Figure 1. Median serum FGF21 levels in patients with inflammatory bowel disease (IBD). In IBD patients FGF21 level fluctuated depending on the disease activity. Higher concentrations were observed during flares than during remission. FGF21 concentrations during remission were comparable to those in the control group. FGF21 - fibroblast growth factor 21, UC–ulcerative colitis, CD–Crohn’s disease.
3.3 Nutrient deficiencies in IBD patients
Evaluating the nutritional status, underweight (BMI <18.5 kg/m2) was diagnosed in 17% of the IBD patients. Weight loss exceeding 5% of body mass within 1 month was documented in 21% of the subjects. Selected nutrient deficiencies detected in the studied patients are presented in Table 3. Almost 30% of subjects with active UC and active CD had low cholesterol level. Almost 40% of patients with active UC and 17% of patients with active CD had hypoproteinemia. More than 50% of patients with active UC and almost 30% of patients with active CD had hypoalbuminemia. Iron deficiency and anemia was also commonly observed. Hemoglobin levels lower than 11.9 g/dL in women and lower than 12.9 g/dL in men were reported in 81% of patients with active UC, 25% with inactive UC, 44% with active CD, and 32% with inactive CD. Vitamin D deficiency was confirmed in 64% of the patients, with a deep deficiency (<10 ng/mL) identified in 14% of them. Nutritional deficiencies were more often observed in patients with active UC than those with inactive UC, except for low vitamin D levels. In contrast, these deficiencies occurred at similar rates for patients with CD regardless of whether the disease was active or inactive, except for low albumin levels, which were more prevalent in active CD.

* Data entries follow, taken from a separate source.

(* ===== verification/RunnerUpdate.v ===== *)
(** * Updating the persistent batch

    The operations of [ModelRunner.v] on a batch, each against [contents]: leaving,
    advancing and joining requests, and reordering.  The sampling metadata of the
    batch is refreshed only when the batch changed; [good] states that it is always
    what a new computation would give. *)

From stdpp Require Import base functions gmap strings list fin_sets sorting.
From Stdlib Require Import ZArith QArith Lia.
From S2P Require Import Prelude BlockTable Request SchedulerTypes LogitsProcessors InputBatch InputBatchOk BatchMoves BatchMask ModelRunner.
Open Scope list_scope.
Open Scope Z_scope.

(** ** The mask of allowed tokens and the sampling metadata *)

Definition mask_ok (b : InputBatch) : Prop := has_allowed_token_ids (sets b) = ∅ \/ is_Some (allowed_token_ids_mask_cpu (cols b)).
(** Some change of the batch is recorded. *)
Definition recorded (u : BatchUpdateBuilder) : Prop := removed_ u <> [] \/ moved u <> [] \/ added u <> [].
Definition fresh (b : InputBatch) : Prop := _make_sampling_metadata b = Ok (sampling_metadata b).

Record good (b : InputBatch) : Prop := {
  g_ok : batch_ok b;
  g_mask : mask_ok b;
  g_md : recorded (batch_update_builder b) \/ fresh b }.

Lemma snoc_ne {A} (l : list A) x : l ++ [x] <> [].
Proof. destruct l; discriminate. Qed.
Lemma flags_none s : (forall id, flags s id = no_flags) ->
  has_allowed_token_ids s = ∅ /\ frequency_penalties_reqs s = ∅ /\ presence_penalties_reqs s = ∅ /\ repetition_penalties_reqs s = ∅.
Proof.
  intros H. repeat split; apply elem_of_equiv_empty_L; intros id; destruct (no_flags_inv _ _ (H id)) as (_&_&_&_&_&?&?&?&?&_); by eapply bool_decide_eq_false_1.
Qed.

3.4 The analysis of correlation between serum FGF21 level and studied variables
There was no significant correlation of serum FGF21 level with the clinical and endoscopic disease activity indices (Table 4).
A significant positive correlation between FGF21 and fecal calprotectin levels were identified in both UC and CD, along with a correlation between FGF21 and CRP levels in CD patients, but not in UC patients (Table 4).
Negative correlations were observed between FGF21 level and total cholesterol, protein, and albumin levels in both UC and CD patients. Moreover, in UC patients, negative correlations of FGF21 level with hemoglobin level and BMI were noticed, and a positive correlation between FGF21 and triglyceride levels. In CD patients negative correlations of FGF21 level with iron and vitamin D levels were detected (Table 4).
4 Discussion
In this study, we have confirmed that serum FGF21 levels are higher in patients with active IBD, both UC and CD, compared to patients with inactive IBD and healthy controls. The available data on FGF21 level fluctuations in adult IBD patients are scarce. In one study higher plasma FGF21 levels in IBD patients compared to healthy controls were reported; however, the investigated group of patients was not divided into subjects with active and inactive disease (Liu et al., 2017). In another study conducted in children with IBD, serum FGF21 level was higher in the disease flare with a subsequent significant decrease after treatment (Tomasik et al., 2010). Additional compelling evidence regarding the role of FGF21 in intestinal inflammation comes from studies in animal models which show that chemically induced colitis is one of the factors stimulating the secretion of FGF21 (Liu et al., 2017; Liu et al., 2023; Al-Aqil et al., 2018). In an experimental IBD model, Liu et al. (2023) demonstrated that endogenous FGF21 was increased in dextran sulfate sodium-induced colitis, which contributed to the progression of the disease and a significant loss of body weight. The abovementioned study has also shed light on one of the potential mechanisms contributing to the FGF21 action. In FGF21 knockout mice, FGF21 depletion attenuated the severity of chemically induced acute colitis by enhancing the activation of the interleukin 22-STAT3 signaling pathway in intestinal epithelial cells (Liu et al., 2023).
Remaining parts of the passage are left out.